July 22, 2014 at 3:41 pm
Hi All
SQL 2008R2
I have a non-clustered, Composite Primary Key. It is the natural key from the business domain and is not suitable as a clustering key. However, a number of queries do depend on the columns for either where or join conditions.
The problem is the Primary Key is not "Covering" for most of those queries so the execution plans have lots of Key Lookups (Mostly using Nested Loop joins).
I am looking for some way to add "Include" columns to the Primary Key but since it is actually a constraint there does not seem to be any way to do that.
Does anyone know of a way to accomplish this short of just creating a duplicate, non-clustered index with the included columns?
Thanks
July 23, 2014 at 3:54 am
You can't do an include on a constraint. Your only real alternative would be to recreate the index as just a unique, non-clustered index. Then you could do includes. You can still do foreign key references if it's a unique index, so it shouldn't prevent most functionality. I'm not sure that would be my preferred solution though. If most queries are using this, whether it's the perfect candidate for a clustered index or not, may you should cluster on it. Better to suffer some fragmentation and slightly fat keys while receiving the benefits of the clustered index rather than having to hop through hoops to go the other way.
"The credit belongs to the man who is actually in the arena, whose face is marred by dust and sweat and blood"
- Theodore Roosevelt
Author of:
SQL Server Execution Plans
SQL Server Query Performance Tuning
July 23, 2014 at 5:31 am
There are people who will disagree with me on this, but I have found adding an IDENTITY (1,1) column to the table and adding that to the natural composite PK has been a useful method of creating a unique (and clusterable) PK.
July 23, 2014 at 5:39 am
Brandie Tarvin (7/23/2014)
There are people who will disagree with me on this, but I have found adding an IDENTITY (1,1) column to the table and adding that to the natural composite PK has been a useful method of creating a unique (and clusterable) PK.
I disagree.
😛
"The credit belongs to the man who is actually in the arena, whose face is marred by dust and sweat and blood"
- Theodore Roosevelt
Author of:
SQL Server Execution Plans
SQL Server Query Performance Tuning
July 23, 2014 at 5:40 am
Grant Fritchey (7/23/2014)
Brandie Tarvin (7/23/2014)
There are people who will disagree with me on this, but I have found adding an IDENTITY (1,1) column to the table and adding that to the natural composite PK has been a useful method of creating a unique (and clusterable) PK.I disagree.
😛
No ice cream for you!!!! @=)
July 23, 2014 at 6:01 am
Brandie Tarvin (7/23/2014)
There are people who will disagree with me on this, but I have found adding an IDENTITY (1,1) column to the table and adding that to the natural composite PK has been a useful method of creating a unique (and clusterable) PK.

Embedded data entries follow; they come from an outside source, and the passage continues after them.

(* ===== verification/Scalar.v ===== *)
(** secp256k1/src/scalar_4x64_impl.h: arithmetic modulo the order of the
    secp256k1 group on four 64-bit limbs, and the signature encodings of
    secp256k1/src/secp256k1.c that use it. *)

From S2P Require Import Prelude.

Definition SECP256K1_N_0 : Z := 0xBFD25E8CD0364141.
Definition SECP256K1_N_1 : Z := 0xBAAEDCE6AF48A03B.
Definition SECP256K1_N_2 : Z := 0xFFFFFFFFFFFFFFFE.
Definition SECP256K1_N_3 : Z := 0xFFFFFFFFFFFFFFFF.
Definition SECP256K1_N_C_0 : Z := u64 (u64 (Z.lnot SECP256K1_N_0) + 1).
Definition SECP256K1_N_C_1 : Z := u64 (Z.lnot SECP256K1_N_1).
Definition SECP256K1_N_C_2 : Z := 1.
Definition SECP256K1_N_H_0 : Z := 0xDFE92F46681B20A0.
Definition SECP256K1_N_H_1 : Z := 0x5D576E7357A4501D.
Definition SECP256K1_N_H_2 : Z := 0xFFFFFFFFFFFFFFFF.
Definition SECP256K1_N_H_3 : Z := 0x7FFFFFFFFFFFFFFF.

Record secp256k1_scalar := Scalar { d0 : Z; d1 : Z; d2 : Z; d3 : Z }.

Definition u128 (z : Z) : Z := wrap 128 z.
Definition low64 (t : Z) : Z := Z.land t 0xFFFFFFFFFFFFFFFF.

Definition scalar_clear : secp256k1_scalar := Scalar 0 0 0 0.
Definition scalar_set_int (v : Z) : secp256k1_scalar := Scalar v 0 0 0.

(** [secp256k1_scalar_check_overflow]; [yes] and [no] are 0/1 flags. *)
Definition scalar_check_overflow (a : secp256k1_scalar) : bool :=
  let no := d3 a <? SECP256K1_N_3 in
  let no := no || (d2 a <? SECP256K1_N_2) in
  let yes := (SECP256K1_N_2 <? d2 a) && negb no in
  let no := no || (d1 a <? SECP256K1_N_1) in
  let yes := yes || ((SECP256K1_N_1 <? d1 a) && negb no) in
  yes || ((SECP256K1_N_0 <=? d0 a) && negb no).

(** [secp256k1_scalar_reduce]: add 2^256 - n [overflow] times. *)
Definition scalar_reduce (r : secp256k1_scalar) (overflow : Z) : secp256k1_scalar :=
  let t := u128 (d0 r + u64 (overflow * SECP256K1_N_C_0)) in
  let r0 := low64 t in
  let t := u128 ((t ≫ 64) + (d1 r + u64 (overflow * SECP256K1_N_C_1))) in
  let r1 := low64 t in
  let t := u128 ((t ≫ 64) + (d2 r + overflow * SECP256K1_N_C_2)) in
  let r2 := low64 t in
  let t := u128 ((t ≫ 64) + d3 r) in
  Scalar r0 r1 r2 (low64 t).

(** [secp256k1_scalar_add]: the sum and the overflow it returns. *)
Definition scalar_add (a b : secp256k1_scalar) : secp256k1_scalar * Z :=
  let t := u128 (d0 a + d0 b) in
  let r0 := low64 t in
  let t := u128 ((t ≫ 64) + (d1 a + d1 b)) in
  let r1 := low64 t in
  let t := u128 ((t ≫ 64) + (d2 a + d2 b)) in
  let r2 := low64 t in
  let t := u128 ((t ≫ 64) + (d3 a + d3 b)) in
  let r := Scalar r0 r1 r2 (low64 t) in
  let overflow := (t ≫ 64) + Z.b2z (scalar_check_overflow r) in
  (scalar_reduce r overflow, overflow).

(** Eight big-endian bytes from position [i] as one limb. *)
Definition read_be64 (b32 : list Z) (i : nat) : Z := le_val 8 (rev (take 8 (drop i b32))).

(** [secp256k1_scalar_set_b32]: the scalar and [*overflow]. *)
Definition scalar_set_b32 (b32 : list Z) : secp256k1_scalar * bool :=
  let r := Scalar (read_be64 b32 24) (read_be64 b32 16) (read_be64 b32 8) (read_be64 b32 0) in
  let over := scalar_check_overflow r in
  (scalar_reduce r (Z.b2z over), over).

(** [secp256k1_scalar_get_b32] *)
Definition write_be64 (d : Z) : list Z :=
  (λ i, u8 (d ≫ (8 * i))) <$> [7; 6; 5; 4; 3; 2; 1; 0].
Definition scalar_get_b32 (a : secp256k1_scalar) : list Z :=
  write_be64 (d3 a) ++ write_be64 (d2 a) ++ write_be64 (d1 a) ++ write_be64 (d0 a).

(** [secp256k1_scalar_is_zero], [secp256k1_scalar_is_one] *)
Definition scalar_is_zero (a : secp256k1_scalar) : bool :=
  Z.lor (Z.lor (Z.lor (d0 a) (d1 a)) (d2 a)) (d3 a) =? 0.
Definition scalar_is_one (a : secp256k1_scalar) : bool :=
  Z.lor (Z.lor (Z.lor (Z.lxor (d0 a) 1) (d1 a)) (d2 a)) (d3 a) =? 0.

(** [secp256k1_scalar_negate] *)
Definition scalar_negate (a : secp256k1_scalar) : secp256k1_scalar :=
  let nonzero := u64 (0xFFFFFFFFFFFFFFFF * Z.b2z (negb (scalar_is_zero a))) in
  let t := u128 (u64 (Z.lnot (d0 a)) + SECP256K1_N_0 + 1) in
  let r0 := Z.land t nonzero in
  let t := u128 ((t ≫ 64) + (u64 (Z.lnot (d1 a)) + SECP256K1_N_1)) in
  let r1 := Z.land t nonzero in
  let t := u128 ((t ≫ 64) + (u64 (Z.lnot (d2 a)) + SECP256K1_N_2)) in
  let r2 := Z.land t nonzero in
  let t := u128 ((t ≫ 64) + (u64 (Z.lnot (d3 a)) + SECP256K1_N_3)) in
  Scalar r0 r1 r2 (Z.land t nonzero).

(** [secp256k1_scalar_is_high] *)
Definition scalar_is_high (a : secp256k1_scalar) : bool :=
  let no := d3 a <? SECP256K1_N_H_3 in
  let yes := (SECP256K1_N_H_3 <? d3 a) && negb no in
  let no := no || ((d2 a <? SECP256K1_N_H_2) && negb yes) in
  let no := no || ((d1 a <? SECP256K1_N_H_1) && negb yes) in
  let yes := yes || ((SECP256K1_N_H_1 <? d1 a) && negb no) in
  yes || ((SECP256K1_N_H_0 <? d0 a) && negb no).

(** A [secp256k1_ecdsa_signature] holds the scalars [r] and [s]. *)
Record ecdsa_signature := EcdsaSignature { sig_r : secp256k1_scalar; sig_s : secp256k1_scalar }.

(** [secp256k1_ecdsa_signature_parse_compact]: the return value and [*sig]. *)
Definition signature_parse_compact (input64 : list Z) : bool * ecdsa_signature :=
  let '(r, over_r) := scalar_set_b32 (take 32 input64) in
  let '(s, over_s) := scalar_set_b32 (drop 32 input64) in
  if negb over_r && negb over_s then (true, EcdsaSignature r s)
  else (false, EcdsaSignature scalar_clear scalar_clear).

(** [secp256k1_ecdsa_signature_normalize]: the return value and [*sigout]. *)
Definition signature_normalize (sigin : ecdsa_signature) : bool * ecdsa_signature :=
  let ret := scalar_is_high (sig_s sigin) in
  (ret, EcdsaSignature (sig_r sigin) (if ret then scalar_negate (sig_s sigin) else sig_s sigin)).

What do you mean by "adding that [IDENTITY column] to the natural composite PK"? If you have a composite key of (A,B) would you really add an IDENTITY column (idn) and make the clustered primary key (idn,A,B) or (A,B,idn)? That's how I read what you've written but I'm guessing you probably mean something completely different.
July 23, 2014 at 6:10 am
sqlvogel (7/23/2014)
Brandie Tarvin (7/23/2014)
There are people who will disagree with me on this, but I have found adding an IDENTITY (1,1) column to the table and adding that to the natural composite PK has been a useful method of creating a unique (and clusterable) PK.What do you mean by "adding that [IDENTITY column] to the natural composite PK"? If you have a composite key of (A,B) would you really add an IDENTITY column (idn) and make the clustered primary key (idn,A,B) or (A,B,idn)? That's how I read what you've written but I'm guessing you probably mean something completely different.
I mean add a new column called MyTableID (alter the "MyTable" part to the table name or a user-friendly description that tells everyone what it is). Then cluster the PK on A,B,MyTableID. You don't want to list MyTableID first because none of your code will reference it.
EDIT: I should have added the below...
After you have a clustered index, you can then add non-clustered covering indexes on the columns you want to covered. According to one SQL Saturday coach, the non-clustered index will auto-include a clustered primary key as a "silent" addition to non-clustered index leafs. It's been over a year since I attended that session, so you might want to research that yourself to make sure I'm not passing along myth-information.
July 23, 2014 at 6:41 am
Brandie Tarvin (7/23/2014)I mean add a new column called MyTableID (alter the "MyTable" part to the table name or a user-friendly description that tells everyone what it is). Then cluster the PK on A,B,MyTableID. You don't want to list MyTableID first because none of your code will reference it.
That doesn't seem like a great idea. Your "primary key" constraint does not enforce the uniqueness of (A,B) so you would presumably still need the nonclustered uniqueness constraint on (A,B) and adding an IDENTITY column to the end of the key isn't going to make it any more or less suitable as a candidate for clustering. The uniqueness of your TableID isn't guaranteed either and it cannot be referenced by any foreign key unless you add a unique index on it so I don't see what purpose the IDENTITY column is supposed to serve here. You said, correctly, that the cluster key columns are included in any nonclustered index anyway but I don't see how that helps if you are needlessly populating all your indexes with an extra column.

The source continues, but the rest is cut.